Dans le Finistère, la Sill n'aura jamais lâché son projet de nouvelle usine de lait malgré les contretemps et les manifestations — Photo : © Dominique Leroux

Le temps a également fini par être payant pour le projet de la Sill (1 600 salariés, 600 M€ de chiffre d'affaires en 2022), un habitué des recours. En 2013, lors de l’inauguration de sa chaufferie biomasse à Plouvien (Finistère), le groupe pensait sans doute avoir fait le plus dur après avoir fait face aux recours contre ce permis de construire. Il avait alors annoncé un nouvel investissement de 35 millions d’euros pour une nouvelle usine de lait, toujours dans son fief de Plouvien. Le début d’un long feuilleton qui s’achèvera avec l’inauguration de l’usine de 94 millions d’euros en 2021… à Landivisiau ! Entre les deux événements : des manifestations, d'oppositions mais aussi de soutien au projet réunissant près d’un millier de personnes, un nouveau projet à Guipavas également attaqué et une pandémie mondiale retardant la mise en route de l’usine. Si du temps a été perdu, Sill a tout de même pu revoir les capacités de production de sa nouvelle usine à la hausse. Tenace, Gilles Falc’hun n’a jamais lâché son projet, même si les recours ont parfois pu le rendre amer vis-à-vis des riverains et de ce qu’il considérait comme un "racket". "Landivisiau a été un choix imposé", rappelait le PDG à l’ouverture de l’usine.
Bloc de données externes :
Lemma includes_disjoint (names names' : list string) x :
  forallb (fun n => negb (array_includes names' n)) names = true ->
  array_includes names x && array_includes names' x = false.
Proof.
  intros Hall. destruct (array_includes names x) eqn:Hx; [|reflexivity].
  apply array_includes_In in Hx. rewrite forallb_forall in Hall.
  specialize (Hall x Hx). apply negb_true_iff in Hall. exact Hall.
Qed.

End GapFacts.

(** X5: the skill-gap analysis of a job splits the skills of the job in
    two: [matchingSkills] is the list of the skills of the job, in their
    order, whose lower-cased form is one of the (lower-cased) skills of the
    user, and [missingSkills] the list of the others, in their order; so
    every skill of the job is in exactly one of the two lists and their
    lengths add up to the number of skills. *)
Theorem analysis_partitions_job_skills :
  forall (jobTitle company : string) (jobSkills userSkills : list string),
    let a := SkillGapRoute.analyse jobTitle company jobSkills userSkills in
    SkillGapRoute.matchingSkills a =
      filter (fun skill => SkillGapRoute.array_includes userSkills (toLowerCase skill))
             jobSkills /\
    SkillGapRoute.missingSkills a =
      filter (fun skill =>
                negb (SkillGapRoute.array_includes userSkills (toLowerCase skill)))
             jobSkills /\
    Permutation (SkillGapRoute.matchingSkills a ++ SkillGapRoute.missingSkills a)
                jobSkills /\
    (List.length (SkillGapRoute.matchingSkills a) +
     List.length (SkillGapRoute.missingSkills a) = List.length jobSkills)%nat /\
    (forall s,
        In s (SkillGapRoute.matchingSkills a) <->
        In s jobSkills /\ In (toLowerCase s) userSkills) /\
    (forall s,
        In s (SkillGapRoute.missingSkills a) <->
        In s jobSkills /\ ~ In (toLowerCase s) userSkills) /\
    (forall s,
        ~ (In s (SkillGapRoute.matchingSkills a) /\
           In s (SkillGapRoute.missingSkills a))) /\
    (forall s,
        (SkillGapRoute.array_includes userSkills (toLowerCase s) = true <->
         In (toLowerCase s) userSkills)).
Proof.
  intros jobTitle company jobSkills userSkills a. subst a.
  rewrite GapFacts.analyse_matching, GapFacts.analyse_missing.
  assert (Hm : forall s,
             In s (filter (fun s => SkillGapRoute.array_includes userSkills
                                      (toLowerCase s)) jobSkills) <->
             In s jobSkills /\ In (toLowerCase s) userSkills).
  { intros s. rewrite filter_In, GapFacts.array_includes_In. reflexivity. }
  assert (Hg : forall s,
             In s (filter (fun s => negb (SkillGapRoute.array_includes userSkills
                                            (toLowerCase s))) jobSkills) <->
             In s jobSkills /\ ~ In (toLowerCase s) userSkills).
  { intros s. rewrite filter_In, negb_true_iff, GapFacts.array_includes_false.
    reflexivity. }
  split; [reflexivity|]. split; [reflexivity|].
  split; [apply GapFacts.filter_complement_perm|].
  split; [apply filter_length|].
  split; [exact Hm|]. split; [exact Hg|]. split.
  - intros s [H1 H2]. apply Hm in H1. apply Hg in H2. tauto.
  - intros s. apply GapFacts.array_includes_In.
Qed.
La notion de temps fait partie du jeu de ces projets. Sera-t-elle encore plus incontournable à l’avenir ? Difficile de le prédire. Certains industriels, à l’instar de Dominique Lamballe, dirigeant de FenêtréA (600 personnes, 85 millions d’euros de chiffre d'affaires), à Beignon (Morbihan), ont privilégié l’échange avec les élus locaux et les associations environnementales en amont de la construction de sa nouvelle usine. "La compensation en arbres a déjà été effectuée par la commune de Beignon lors de la vente de la parcelle. Nous avons aussi fait le choix d’habiller la façade de l’usine avec du bois issu des arbres de ce terrain." Soutien du projet de Chausson Matériaux à Grand-Champ, le maire Yves Bleunven croit, lui aussi, à la pédagogie. "Nous devons être capable de bien expliquer les projets mais aussi d’avoir le courage de dire un certain nombre de choses."